Here's a solution that exactly matches the phrases specified in AnonyMonk's Re: Using Look-ahead and Look-behind post (which the code of Re^2: Using Look-ahead and Look-behind does not quite do), and also shows how to use the newfangled backtracking control verbs of 5.10 to emulate variable-width negative look-behind.
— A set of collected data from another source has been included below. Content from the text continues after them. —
(* ===== verification/Dispatcher.v ===== *)
(** * The serial protocol dispatcher (src/internal/guest/dispatcher.go): state and operations

    One reader goroutine owns all reads and all ordered writes; one tool
    exchange at a time waits on the shared state. Every definition below is one
    critical section of the source (the statements between [Lock] and [Unlock])
    or a composition of such sections on the reader goroutine.

    The shared objects are explicit: queued writes live in a heap because the
    queue, the reader and the waiting exchange alias them; events go to a
    bounded list and from there to the recorder. [time.Now()] is read from a
    clock, one tick per call. [notify] is a counter of signals. *)

From S2P Require Import Prelude GoStd Framing Protocol.
Open Scope Z_scope.

Definition ReadyMarker : bytes := bs "CODEXOS-SEED-READY" ++ [x0a].
Definition dispatcherReadBytes : Z := 4096.
Definition dispatcherWriteChunkBytes : Z := 16 * 1024.
Definition dispatcherWriteProgress : Z := 64 * 1024.
Definition dispatcherMaxQueuedWrites : Z := 8.
Definition dispatcherMaxQueuedBytes : Z := 32 * 1024 * 1024 + 8 * frameHeaderSize.
Definition maxHostDiagnosticBytes : Z := 4 * 1024.
Definition maxStartupDiagnosticBytes : Z := 4 * 1024.
(* ===== verification/DispatcherProofs.v ===== *)
(** * The dispatcher under every interleaving

    A transition system whose steps are the critical sections of
    [Dispatcher], taken by the reader goroutine, by the one exchange that holds
    [exchangeMu], and by a closer; and what holds in all its reachable states:
    the write queue is well formed and bounded, output is the in-order
    concatenation of the accepted frames, host-service accounting is exact, and
    a returned response answers its request. *)

From S2P Require Import Prelude GoStd Framing Protocol Dispatcher.
Open Scope Z_scope.

(** ** States up to bookkeeping

    Events, signals, clock readings, progress marks, stall deadlines and
    terminal phases never influence the queue, the protocol state or the
    accounting: [quiet] erases them, and two states are equivalent when their
    erasures agree. *)
Definition erase (q : queuedSerialWrite) : queuedSerialWrite :=
  mkWrite (qdata q) (qkind q) (qrequestID q) (qscope q) (qoffset q) 0 None (qcomplete q) "".

Definition quiet (d : SerialProtocolDispatcher) : SerialProtocolDispatcher :=
  mkDispatcher (started d) (ready d) (closing d) (failure d) (cancelled d) (pendingResponse d)
    (pendingRequestID d) (pendingResponseType d) (response d) None None 0 0 (hostActive d)
    (hostWindow d) (startupBuffer d) (frameBuffer d) (diagnostic d) (erase <$> heap d) (nextPtr d)
    (writes d) (queuedBytes d) [] [] (serialClosed d) 0 O.

Definition equiv_d (d d' : SerialProtocolDispatcher) : Prop := quiet d = quiet d'.
Infix "≃" := equiv_d (at level 70).

#[global] Instance equiv_d_equiv : Equivalence equiv_d.
Proof. split; [by intros ?|by intros ??|]. intros ??? E1 E2. exact (eq_trans E1 E2). Qed.

Ltac quietly := unfold equiv_d, quiet; destruct_and?; simpl.

Lemma erase_idem q : erase (erase q) = erase q.
Proof. done. Qed.

Lemma fmap_alter_erase (f : queuedSerialWrite → queuedSerialWrite) p h :
  (∀ q, erase (f q) = erase q) → erase <$> alter f p h = erase <$> (h : gmap Z queuedSerialWrite).
Proof.
  intros Hf. apply map_eq. intros i. rewrite !lookup_fmap.
  destruct (decide (i = p)) as [->|Hne].
  - rewrite lookup_alter_eq. destruct (h !! p); simpl; [by rewrite Hf|done].
  - by rewrite lookup_alter_ne.
Qed.

Section Quiet.
Context (clock : nat → Z) (EventRecorder : bool).

Lemma quiet_signal d : signalLocked d ≃ d. Proof. done. Qed.
Lemma quiet_ticks n d : set_ticks n d ≃ d. Proof. done. Qed.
Variable-width positive look-behind is emulated by 5.10's \K assertion.
Explanation:
-
Any 'equity' that is preceded by
- either a character that is not a comma or whitespace, or
- by the 'private' phrase
FAILS and is skipped over (this test has first precedence);
-
Otherwise, any 'equity' that is not followed by a comma that is then followed by any non-whitespace SUCCEEDS.
>perl -wMstrict -le
"use Test::More 'no_plan';
;;
for my $ar_vector (
[ YES => 'equity, private equity', ],
[ YES => 'equity', ],
[ no => 'private equity', ],
[ YES => 'private equity,equity', ],
[ YES => 'private equity, equity', ],
[ no => 'equity,private equity', ],
[ no => 'private equity', ],
[ no => 'mutual funds', ],
[ no => 'cds' ],
) {
my ($expected, $string) = @$ar_vector;
is match($string), $expected, qq{'$string'};
}
;;
sub match {
my ($string) = @_;
;;
my $char_not_comma_or_space = qr{ [^,\s] }xms;
my $private = qr{ private \s+ }xms;
return 'YES' if $string =~
m{ (?: $char_not_comma_or_space | $private) equity (*SKIP)(*FAIL)
|
equity (?! , \S)
}xms;
return 'no',
}
"
ok 1 - 'equity, private equity'
ok 2 - 'equity'
ok 3 - 'private equity'
ok 4 - 'private equity,equity'
ok 5 - 'private equity, equity'
ok 6 - 'equity,private equity'
ok 7 - 'private equity'
ok 8 - 'mutual funds'
ok 9 - 'cds'
1..9